This was written in 2004 in the context of a spitting contest among environmentalists as a public riposte to the religionist Bill McKibben, who had just written a New York Times op ed piece urging the construction of many thousands of industrial wind turbines "all the hell over the place." Although McKibben remains at one extreme of the mainline environmental groups, his position is not that far removed from them today, in 2010.
Today, I know that conservation in the traditional sense is not going to replace the need for generation capacity. We can invest more in energy efficiency, both in the conduct of our lives and in our various gadgets, although the latter is a slippery slope.
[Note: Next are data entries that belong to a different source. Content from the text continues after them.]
(** * deepcell-tf: container build recipe and notebook glue code

    A shallow embedding of the two pieces of code the repository ships
    besides the library itself:

    - [Dockerfile]: the build recipe, transcribed instruction by
      instruction and run by a small image builder;
    - the tracking-training notebook: directory set-up, the search for
      the maximal movie dimensions and the zero padding of movies. *)

From Stdlib Require Import List String Ascii ZArith NArith Lia Bool Arith PeanoNat DecimalString Sorted.
From Stdlib Require Import Permutation DecimalZ.
Import ListNotations.
Open Scope string_scope.
Open Scope list_scope.

Set Implicit Arguments.

(** ** Text: the string operations used by the shell tools and by Python *)

Module Text.

(** [contains pat s]: [pat] occurs in [s] (Python [pat in s], and what a
    sed address [/pat/] matches when [pat] has no regex operator). *)
Fixpoint contains (pat s : string) : bool :=
  prefix pat s ||
  match s with
  | EmptyString => false
  | String _ s' => contains pat s'
  end.

Definition starts_with (p s : string) : bool := prefix p s.

Fixpoint ends_with_char (c : ascii) (s : string) : bool :=
  match s with
  | EmptyString => false
  | String a EmptyString => Ascii.eqb a c
  | String _ s' => ends_with_char c s'
  end.

(** [s.rstrip(c)] *)
Fixpoint rstrip_char (c : ascii) (s : string) : string :=
  match s with
  | EmptyString => EmptyString
  | String a s' =>
      match rstrip_char c s' with
      | EmptyString => if Ascii.eqb a c then EmptyString else String a EmptyString
      | r => String a r
      end
  end.

(** [s.split(c)]: the pieces between the occurrences of [c]; never empty. *)
Fixpoint split_char (c : ascii) (s : string) : list string :=
  match s with
  | EmptyString => [EmptyString]
  | String a s' =>
      if Ascii.eqb a c then EmptyString :: split_char c s'
      else match split_char c s' with
           | [] => [String a EmptyString]
           | w :: ws => String a w :: ws
           end
  end.

(** [c.join(ws)] *)
Fixpoint join_char (c : ascii) (ws : list string) : string :=
  match ws with
  | [] => EmptyString
  | [w] => w
  | w :: ws' => w ++ String c (join_char c ws')
  end.

(** [s[n:]] *)
Fixpoint drop (n : nat) (s : string) : string :=
  match n, s with
  | O, _ => s
  | S n', String _ s' => drop n' s'
  | S _, EmptyString => EmptyString
  end.

Definition slash : ascii := "/"%char.

(** A file name: no slash in it. *)
Definition slash_free (s : string) : Prop := contains "/" s = false.

(** Last path component: the text after the last slash. *)
Definition basename (p : string) : string := last (split_char slash p) EmptyString.

End Text.

(** ** The Dockerfile *)

Module Docker.

(** A word of an instruction line: literal text and [${NAME}] references. *)
Inductive fragment : Type :=
| Lit (s : string)
| Ref (name : string).

Definition template := list fragment.

(** Shell text of a RUN instruction.  A simple command is its list of
    words (leading [NAME=value] assignments included), a pipeline is
    [c1 | c2 | ...], a script is [p1 && p2 && ...], possibly guarded by
    [if test; then ...; fi]. *)
Definition simple_command := list string.
Definition pipeline := list simple_command.

Inductive shell : Type :=
| AndList (ps : list pipeline)
| IfThen (test : simple_command) (body : list pipeline).

Inductive instruction : Type :=
| ARG (name default : string)
| FROM (image : template)
| RUN (script : shell)
| COPY (srcs : list string) (dst : string)
| WORKDIR (dir : string)
| CMD (argv : list string).

Definition cmd1 (c : simple_command) : pipeline := [c].

(** src/Dockerfile, lines 4 to 69 (comment lines left out). *)
Definition Dockerfile : list instruction :=
  [ ARG "TF_VERSION" "1.15.0-gpu";
    FROM [Lit "tensorflow/tensorflow:"; Ref "TF_VERSION"; Lit "-py3"];
    RUN (AndList
      [ cmd1 ["apt-get"; "update"];
        cmd1 ["DEBIAN_FRONTEND=noninteractive"; "apt-get"; "install"; "-y";
              "python3-tk"; "git"; "libsm6"];
        cmd1 ["rm"; "-rf"; "/var/lib/apt/lists/*"];
        cmd1 ["/usr/local/bin/pip"; "install"; "--upgrade"; "pip"] ]);
    COPY ["setup.py"; "requirements.txt"] "/opt/deepcell-tf/";
    RUN (AndList
      [ cmd1 ["sed"; "-i"; "/tensorflow/d"; "/opt/deepcell-tf/requirements.txt"];
        cmd1 ["pip"; "install"; "-r"; "/opt/deepcell-tf/requirements.txt"] ]);
    COPY ["deepcell"] "/opt/deepcell-tf/deepcell";
    RUN (AndList
      [ cmd1 ["pip"; "install"; "/opt/deepcell-tf"];
        cmd1 ["cd"; "/opt/deepcell-tf"];
        cmd1 ["python"; "setup.py"; "build_ext"; "--inplace"] ]);
    RUN (AndList
      [ cmd1 ["pip"; "install"; "--upgrade";
              "git+https://github.com/keras-team/keras-applications.git"] ]);
    RUN (AndList
      [ [ ["curl"; "https://packages.cloud.google.com/apt/doc/apt-key.gpg"];
          ["apt-key"; "add"; "-"] ] ]);
    RUN (AndList
      [ [ ["echo"; "deb https://packages.cloud.google.com/apt coral-edgetpu-stable main"];
          ["tee"; "/etc/apt/sources.list.d/coral-edgetpu.list"] ] ]);
    RUN (AndList [ cmd1 ["apt-get"; "update"] ]);
    RUN (AndList [ cmd1 ["apt-get"; "install"; "-y"; "libedgetpu1-std"] ]);
    RUN (AndList [ cmd1 ["mkdir"; "/coral"] ]);
    WORKDIR "/coral";
    RUN (AndList [ cmd1 ["git"; "clone"; "https://github.com/google-coral/tflite.git"] ]);
    RUN (AndList
      [ cmd1 ["pip"; "install";
              "https://dl.google.com/coral/python/tflite_runtime-2.1.0.post1-cp36-cp36m-linux_x86_64.whl"] ]);
    WORKDIR "/coral/tflite/python/examples/classification";
    RUN (AndList [ cmd1 ["./install_requirements.sh"] ]);
    WORKDIR "/notebooks";
    RUN (IfThen ["["; "-n"; "$(find /notebooks/ -prune)"; "]"]
      [ cmd1 ["mkdir"; "-p"; "/notebooks/intro_to_tensorflow"];
        [ ["ls"; "-d"; "/notebooks/*"];
          ["grep"; "-v"; "intro_to_tensorflow"];
          ["xargs"; "-r"; "mv"; "-t"; "/notebooks/intro_to_tensorflow"] ] ]);
    COPY ["scripts/"] "/notebooks/";
    CMD ["jupyter"; "notebook"; "--ip=0.0.0.0"; "--allow-root"] ].

(** *** The image builder *)

(** Files are kept by path, each as its list of lines; the entry nearest
    the head is the current one. *)
Definition files := list (string * list string).

Definition lookup_file (p : string) (fs : files) : option (list string) :=
  option_map snd (find (fun e => String.eqb (fst e) p) fs).

Definition lookup_arg (n : string) (env : list (string * string)) : option string :=
  option_map snd (find (fun e => String.eqb (fst e) n) env).

(** What the build takes from the image named by FROM. *)
Record base_image : Type := {
  base_entrypoint : list string;
  base_cmd : list string;
  base_workdir : string;
  base_dirs : list string
}.

(** What the build does, in order, as far as packages are concerned. *)
Inductive event : Type :=
| AptUpdate
| AptInstall (pkgs : list string)
| PipRequirements (file : string) (lines : list string)
| PipInstall (target : string)
| Exec (argv : list string).

Record image : Type := {
  img_args : list (string * string);
  img_from : option string;
  img_entrypoint : list string;
  img_cmd : list string;
  img_workdir : string;
  img_dirs : list string;
  img_files : files;
  img_log : list event
}.

Definition scratch : image :=
  {| img_args := []; img_from := None; img_entrypoint := []; img_cmd := [];
     img_workdir := "/"; img_dirs := []; img_files := []; img_log := [] |}.

Definition log (e : event) (st : image) : image :=
  {| img_args := img_args st; img_from := img_from st;
     img_entrypoint := img_entrypoint st; img_cmd := img_cmd st;
     img_workdir := img_workdir st; img_dirs := img_dirs st;
     img_files := img_files st; img_log := img_log st ++ [e] |}.

Definition write_files (new : files) (st : image) : image :=
  {| img_args := img_args st; img_from := img_from st;
     img_entrypoint := img_entrypoint st; img_cmd := img_cmd st;
     img_workdir := img_workdir st; img_dirs := img_dirs st;
     img_files := new ++ img_files st; img_log := img_log st |}.

Definition add_dirs (ds : list string) (st : image) : image :=
  {| img_args := img_args st; img_from := img_from st;
     img_entrypoint := img_entrypoint st; img_cmd := img_cmd st;
     img_workdir := img_workdir st; img_dirs := ds ++ img_dirs st;
     img_files := img_files st; img_log := img_log st |}.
We've gotten much more energy efficient in our cars and our appliances over the last twenty years. The problem is that higher efficiency creates lower prices, fueling the demand for—uh—more. All this is a complicated, complex issue. But, to the extent I write about energy "conservation" today, I contend that it is a distraction from the real discussion we should be having about effective capacity.
Bill McKibben's jeremiads on behalf of factory-farm windpower do no credit to informed environmentalism. In a recent NY Times op ed, the author of The End of Nature scorned opponents of a proposed windplant atop Gore Mountain as NIMBYs, and then ritually invoked an ends-justify-the-means homily to sanctify the project, sacrificing the site on the altar of renewable energy.
While his concerns about the future are valid—fossil fuel combustion and the toxins it produces no doubt greatly contribute to such alarming statistics as the rate of asthma doubling in the US every five years—his belief that more forty-story windplants in the uplands of the East equates to less fossil fuel combustion is demonstrably false. That he did not explain how wind energy would reduce air pollution and use of fossil fuels should be instructive. Contrary to his premise, the outsized Gore Mountain windplant would actually generate only about 5 megawatts of electricity, with an impact on global warming equivalent to removing one drop of water from a large tub that is still being filled.
McKibben does struggle with the idea of placing huge wind turbines in such wild places as the scenic "heart" of the Adirondacks, but sanctions the Gore Mountain case because the machines would be erected in already disturbed areas. However, his basic rationale for windpower deployment extends to places well beyond Gore Mountain. In reality, there are few disturbed sites on ridgetops with the best wind conditions, such as those which exist in the largest remaining tracts of forest-interior habitat in the Appalachians. In Virginia alone, ten percent of the national forests has sufficient resources to support wind energy development—170,000 acres, primarily on high-elevation ridgetops, very little of which is disturbed by mining or agriculture. Perhaps one day McKibben will detail how much forest-interior habitat he would be willing to destroy for each megawatt of wind energy generated; or how much national forest land he would turn over to wind developers; or what level of bird and bat mortality he would tolerate per turbine in the uplands of the eastern US, especially since each of the 64 West Virginia and Pennsylvania turbines which Bat Conservation International studied last year killed an average of 100 bats and birds.
McKibben's wishful thinking about windpower is ultimately reckless because it foolishly distracts from focusing upon the source of the problems he describes: the profligate wastefulness of our culture. His belief in the panacea of industrial wind energy avoids the heavy political lifting required to combat these problems effectively. Short of divine intervention, increased efficiency and conservation are the only meaningful tools at hand which can reduce the fossil fuel emissions responsible for endangering our world.